- _WHAT YOU ARE ASKED TO DO_: Scan the records beneath this line for the line holding "length p = i ∧ x ≠ c" and the line holding "(** ** Prefixes *)", then transcribe exactly those two and all lines between.
+ + + +
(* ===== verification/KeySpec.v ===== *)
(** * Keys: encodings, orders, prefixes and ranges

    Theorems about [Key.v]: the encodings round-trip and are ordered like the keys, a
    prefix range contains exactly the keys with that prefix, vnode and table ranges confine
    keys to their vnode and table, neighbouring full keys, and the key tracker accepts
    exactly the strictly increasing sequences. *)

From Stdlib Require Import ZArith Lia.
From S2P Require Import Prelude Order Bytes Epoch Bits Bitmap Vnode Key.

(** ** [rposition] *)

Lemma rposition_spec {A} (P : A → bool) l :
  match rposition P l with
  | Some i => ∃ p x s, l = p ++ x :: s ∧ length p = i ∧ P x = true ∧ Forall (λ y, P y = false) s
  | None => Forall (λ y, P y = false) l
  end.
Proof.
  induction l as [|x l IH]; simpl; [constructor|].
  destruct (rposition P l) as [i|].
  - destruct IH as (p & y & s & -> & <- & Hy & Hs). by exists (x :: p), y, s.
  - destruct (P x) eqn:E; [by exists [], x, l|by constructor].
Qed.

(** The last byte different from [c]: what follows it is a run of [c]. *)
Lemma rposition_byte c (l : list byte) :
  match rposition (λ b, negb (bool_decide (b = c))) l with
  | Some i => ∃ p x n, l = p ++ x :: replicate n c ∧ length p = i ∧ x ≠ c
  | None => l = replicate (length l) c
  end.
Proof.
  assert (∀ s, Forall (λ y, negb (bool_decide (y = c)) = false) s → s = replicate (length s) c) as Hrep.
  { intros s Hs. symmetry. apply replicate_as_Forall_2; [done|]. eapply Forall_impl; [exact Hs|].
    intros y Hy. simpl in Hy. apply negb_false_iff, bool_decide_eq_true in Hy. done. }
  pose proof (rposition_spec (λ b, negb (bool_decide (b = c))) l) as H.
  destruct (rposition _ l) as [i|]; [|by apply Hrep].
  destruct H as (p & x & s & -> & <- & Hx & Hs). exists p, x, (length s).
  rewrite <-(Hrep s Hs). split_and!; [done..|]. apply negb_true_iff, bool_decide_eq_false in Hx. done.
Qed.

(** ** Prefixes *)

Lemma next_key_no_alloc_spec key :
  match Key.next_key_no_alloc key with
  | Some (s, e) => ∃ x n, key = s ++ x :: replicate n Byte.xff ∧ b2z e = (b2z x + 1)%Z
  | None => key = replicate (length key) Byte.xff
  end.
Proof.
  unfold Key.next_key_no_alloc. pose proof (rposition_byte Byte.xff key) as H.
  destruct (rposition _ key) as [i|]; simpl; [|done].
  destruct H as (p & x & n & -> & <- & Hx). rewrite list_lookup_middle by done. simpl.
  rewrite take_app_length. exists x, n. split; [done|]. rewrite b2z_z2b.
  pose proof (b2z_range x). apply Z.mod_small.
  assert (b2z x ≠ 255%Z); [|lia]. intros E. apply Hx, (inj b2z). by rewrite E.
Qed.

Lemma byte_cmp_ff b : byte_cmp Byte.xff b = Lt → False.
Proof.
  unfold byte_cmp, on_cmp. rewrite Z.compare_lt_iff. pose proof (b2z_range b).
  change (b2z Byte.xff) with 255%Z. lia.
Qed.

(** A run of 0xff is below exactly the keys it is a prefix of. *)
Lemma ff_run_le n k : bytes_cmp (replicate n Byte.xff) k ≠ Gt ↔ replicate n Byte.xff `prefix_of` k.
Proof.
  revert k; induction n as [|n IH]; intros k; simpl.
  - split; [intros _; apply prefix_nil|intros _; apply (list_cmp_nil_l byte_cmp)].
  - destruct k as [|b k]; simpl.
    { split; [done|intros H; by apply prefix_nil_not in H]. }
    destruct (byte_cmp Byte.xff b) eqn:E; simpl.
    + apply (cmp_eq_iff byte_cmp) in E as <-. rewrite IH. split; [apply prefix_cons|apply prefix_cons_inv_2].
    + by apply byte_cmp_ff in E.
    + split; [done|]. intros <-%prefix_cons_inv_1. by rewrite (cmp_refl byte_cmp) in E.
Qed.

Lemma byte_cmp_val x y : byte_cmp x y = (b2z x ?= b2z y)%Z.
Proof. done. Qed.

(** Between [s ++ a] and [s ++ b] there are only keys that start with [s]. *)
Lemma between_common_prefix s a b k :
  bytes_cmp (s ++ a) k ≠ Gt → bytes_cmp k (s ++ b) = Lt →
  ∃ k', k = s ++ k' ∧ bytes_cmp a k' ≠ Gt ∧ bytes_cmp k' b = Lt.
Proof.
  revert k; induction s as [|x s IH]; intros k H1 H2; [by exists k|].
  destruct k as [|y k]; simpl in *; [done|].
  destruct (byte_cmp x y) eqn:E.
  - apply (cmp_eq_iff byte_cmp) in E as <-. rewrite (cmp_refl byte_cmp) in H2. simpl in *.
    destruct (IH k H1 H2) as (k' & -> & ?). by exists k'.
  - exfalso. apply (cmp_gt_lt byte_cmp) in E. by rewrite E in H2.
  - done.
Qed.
+ + + +
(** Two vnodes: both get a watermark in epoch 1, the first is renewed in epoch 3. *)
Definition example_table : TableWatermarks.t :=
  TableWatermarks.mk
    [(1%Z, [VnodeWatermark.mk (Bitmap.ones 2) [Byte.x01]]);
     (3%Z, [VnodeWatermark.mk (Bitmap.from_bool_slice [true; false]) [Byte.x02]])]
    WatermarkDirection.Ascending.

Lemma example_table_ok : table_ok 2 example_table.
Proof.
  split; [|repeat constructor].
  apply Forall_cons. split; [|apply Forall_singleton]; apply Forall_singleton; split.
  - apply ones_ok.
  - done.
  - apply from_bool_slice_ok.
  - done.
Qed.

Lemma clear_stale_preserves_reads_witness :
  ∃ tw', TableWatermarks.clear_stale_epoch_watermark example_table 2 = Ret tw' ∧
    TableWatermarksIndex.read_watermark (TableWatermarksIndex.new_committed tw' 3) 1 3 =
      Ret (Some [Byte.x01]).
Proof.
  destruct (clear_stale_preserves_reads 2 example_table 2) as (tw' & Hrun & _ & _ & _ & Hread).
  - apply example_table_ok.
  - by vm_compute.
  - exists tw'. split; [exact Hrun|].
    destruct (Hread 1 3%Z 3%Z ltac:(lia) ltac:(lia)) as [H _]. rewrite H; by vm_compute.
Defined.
+ + + +
- _WRITTEN RESPONSE_:
  | Some i => ∃ p x n, l = p ++ x :: replicate n c ∧ length p = i ∧ x ≠ c
  | None => l = replicate (length l) c
  end.
Proof.
  assert (∀ s, Forall (λ y, negb (bool_decide (y = c)) = false) s → s = replicate (length s) c) as Hrep.
  { intros s Hs. symmetry. apply replicate_as_Forall_2; [done|]. eapply Forall_impl; [exact Hs|].
    intros y Hy. simpl in Hy. apply negb_false_iff, bool_decide_eq_true in Hy. done. }
  pose proof (rposition_spec (λ b, negb (bool_decide (b = c))) l) as H.
  destruct (rposition _ l) as [i|]; [|by apply Hrep].
  destruct H as (p & x & s & -> & <- & Hx & Hs). exists p, x, (length s).
  rewrite <-(Hrep s Hs). split_and!; [done..|]. apply negb_true_iff, bool_decide_eq_false in Hx. done.
Qed.

(** ** Prefixes *)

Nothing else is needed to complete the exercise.